In Los Angeles, the entertainment industry has a long history with Palm Springs, originating when the desert became a playground for Hollywood stars. Celebrities were kept under such tight scrutiny that their contracts stipulated they couldn’t travel more than 100 miles from Los Angeles. Palm Springs became a mecca for the rich and famous as it just eked in under the wire at 99 miles. Now, it appeals as an idyllic haven for show business retirees, particularly since an established built-in community exists.
Though no immediate plans are afoot to open an Actors Fund office in the desert, information about its activities abounds online.
“We reach out through our own website and send weekly e-blasts,” McNutt says, “with lists of both current and former participants as well as donors.” Geographically the group’s reach encompasses Palm Springs and the surrounding desert area with our burgeoning population of aging baby boomers and new and forthcoming industry retirees.

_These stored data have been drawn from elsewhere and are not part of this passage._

(** ** [/dwgtopdf]

    [app.py] calls [convert_dwg_to_pdf], but its definition there is
    commented out and nothing imports it: the call raises [NameError]. *)

Definition convert_dwg_to_pdf_unbound (dwg_path pdf_output_path : string) : M unit :=
  raise (NameError "convert_dwg_to_pdf").

Definition dwg_to_pdf_try (dwg_path output_pdf_path : string) : M (option Response) :=
  try_finally
    (try_except
       (convert_dwg_to_pdf_unbound dwg_path output_pdf_path ;;; ret None)
       (fun e => ret (Some {| status := 500;
                              json := JError ("转换失败: " +:+ str e) |})))
    (remove_if_exists dwg_path).

Definition dwg_to_pdf_accepted (file : FileStorage) : M Response :=
  let filename := secure_filename (filename file) in
  let dwg_path := join DWG_FOLDER filename in
  FileStorage_save file dwg_path ;;;
  let base_name := (splitext filename).1 in
  let output_pdf_path := join PDF_FOLDER (base_name +:+ ".pdf") in
  early <- dwg_to_pdf_try dwg_path output_pdf_path ;;
  match early with
  | Some response => ret response
  | None =>
      ret {| status := 200;
             json := JConverted "DWG 转换成功" (base_name +:+ ".pdf")
                       ("/download/pdf/" +:+ base_name +:+ ".pdf") |}
  end.

Definition dwg_to_pdf (request : Request) : M Response :=
  if negb (md_in "file" (request_files request)) then
    ret {| status := 400; json := JError "没有上传 DWG 文件" |}
  else
  file <- from_option ret (raise (KeyError "file"))
            (md_get "file" (request_files request)) ;;
  if bool_decide (filename file = "") then
    ret {| status := 400; json := JError "未选择文件" |}
  else if is_dwg (filename file) then dwg_to_pdf_accepted file
  else ret {| status := 400; json := JError "只支持 DWG 文件" |}.

End Routes.

#[export] Hint Unfold FileStorage_save remove_if_exists : eff.

(** ** The paths of one [/convert] request

    Names for the paths the route computes, to state the theorems with. *)

Section Paths.
Context `{Pillow} `{Werkzeug}.

Definition convert_types : gset string := {[ "webp"; "png"; "jpg" ]}.

(** where the upload is saved *)
Definition upload_path (file : FileStorage) : string :=
  join UPLOAD_FOLDER (secure_filename (filename file)).

(** [output_filename] *)
Definition output_name (file : FileStorage) (convert_type : string) : string :=
  (splitext (secure_filename (filename file))).1 +:+ "." +:+ convert_type.

(** [output_path] *)
Definition output_path (file : FileStorage) (convert_type : string) : string :=
  join (join OUTPUT_FOLDER convert_type) (output_name file convert_type).

(** the answer of a conversion that returned *)
Definition converted (file : FileStorage) (convert_type : string) : Response :=
  {| status := 200;
     json := JConverted "转换成功" (output_name file convert_type)
               ("/download/" +:+ convert_type +:+ "/" +:+ output_name file convert_type) |}.

(** the answer after the [try] statement *)
Definition answer (file : FileStorage) (ct : string) (early : option Response)
    : Response :=
  from_option id (converted file ct) early.

(** the answer of a conversion that raised [e] *)
Definition failed (e : exn) : Response :=
  {| status := 500; json := JError (str e) |}.

(** where [/dwgtopdf] saves the upload *)
Definition dwg_path (file : FileStorage) : string :=
  join DWG_FOLDER (secure_filename (filename file)).

(** The file system is ready for an upload converted to [convert_type]: the
    upload folder exists, the output folders can be created, and no
    directory has the upload's name. *)
Definition ready (file : FileStorage) (convert_type : string) (s : fs) : Prop :=
  is_dir UPLOAD_FOLDER s = true /\
  is_dir (upload_path file) s = false /\
  is_file OUTPUT_FOLDER s = false /\
  is_file (join OUTPUT_FOLDER convert_type) s = false.

(** The conversion the route runs for an upload of extension [e]. *)
Definition conversion (e : string) (file : FileStorage) (ct : string) : M unit :=
  if bool_decide (e = "svg")
  then app_convert_svg (upload_path file) (output_path file ct) ct
  else app_convert_image (upload_path file) (output_path file ct) ct.

(** The state in which the conversion starts: the upload saved, the output
    folder made. *)
Definition prepared (file : FileStorage) (ct : string) (s : fs) : fs :=
  add_dirs (ancestors (join OUTPUT_FOLDER ct))
    (put_file (upload_path file) (stream file) s).

End Paths.

(** ** Facts shared by the routes *)

Section RouteFacts.
Context `{Pillow} `{Werkzeug}.
Implicit Types (s : fs) (p : string) (file : FileStorage).

Lemma md_in_get {V} key (d : list (string * V)) :
  md_in key d = true -> is_Some (md_get key d).
Proof.
  unfold md_in, md_get. rewrite bool_decide_eq_true, list_elem_of_fmap.
  intros ([k v] & -> & Hin). apply fmap_is_Some.
  destruct (list_find _ d) eqn:E; [done|].
  eapply list_find_None, Forall_forall in E; [|exact Hin]. done.
Qed.

Lemma remove_if_exists_present p s b :
  files s !! p = Some b -> remove_if_exists p s = (Ok tt, del_file p s).
Proof.
  intros Hb. unfold remove_if_exists, os_path_exists, bind, gets.
  rewrite (is_file_Some _ _ _ Hb). simpl. by apply os_remove_ok with b.
Qed.

Lemma remove_if_exists_absent p s :
  files s !! p = None -> is_dir p s = false -> remove_if_exists p s = (Ok tt, s).
Proof.
  intros Hb%is_file_None Hd. unfold remove_if_exists, os_path_exists, bind, gets.
  by rewrite Hb, Hd.
Qed.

With medical issues, “you never think ‘it will be me,’” Luft notes. The Fund “helped me with medical bills, answering questions, information, guidance, and dealing with the insurance. I knew I had to pay it forward for all the help that was given to me during my ordeal.” Enlisting big half-sister Liza Minnelli and other theater friends, she hosted a show called Pink Party at New York City’s Birdland in October 2013. The two evenings of performances generated $150,000 to benefit The Actors Fund.
A reoccurrence of the cancer came 18 months later, and this time more radical treatment and more aftercare were involved. Again, TAF stepped in. Working with health and social welfare workers, Luft’s support team provided home nursing, emotional support, extensive physical therapy, and financial assistance for her medical needs. Currently, Luft’s prognosis is positive and she is cancer free.
“They scoop us up and take care of us and get us back onstage, and they don’t make us jump through hoops or red tape,” says Luft. “If we are lucky enough to be in the entertainment business and do fall on hard times, they are there to get us on our feet.”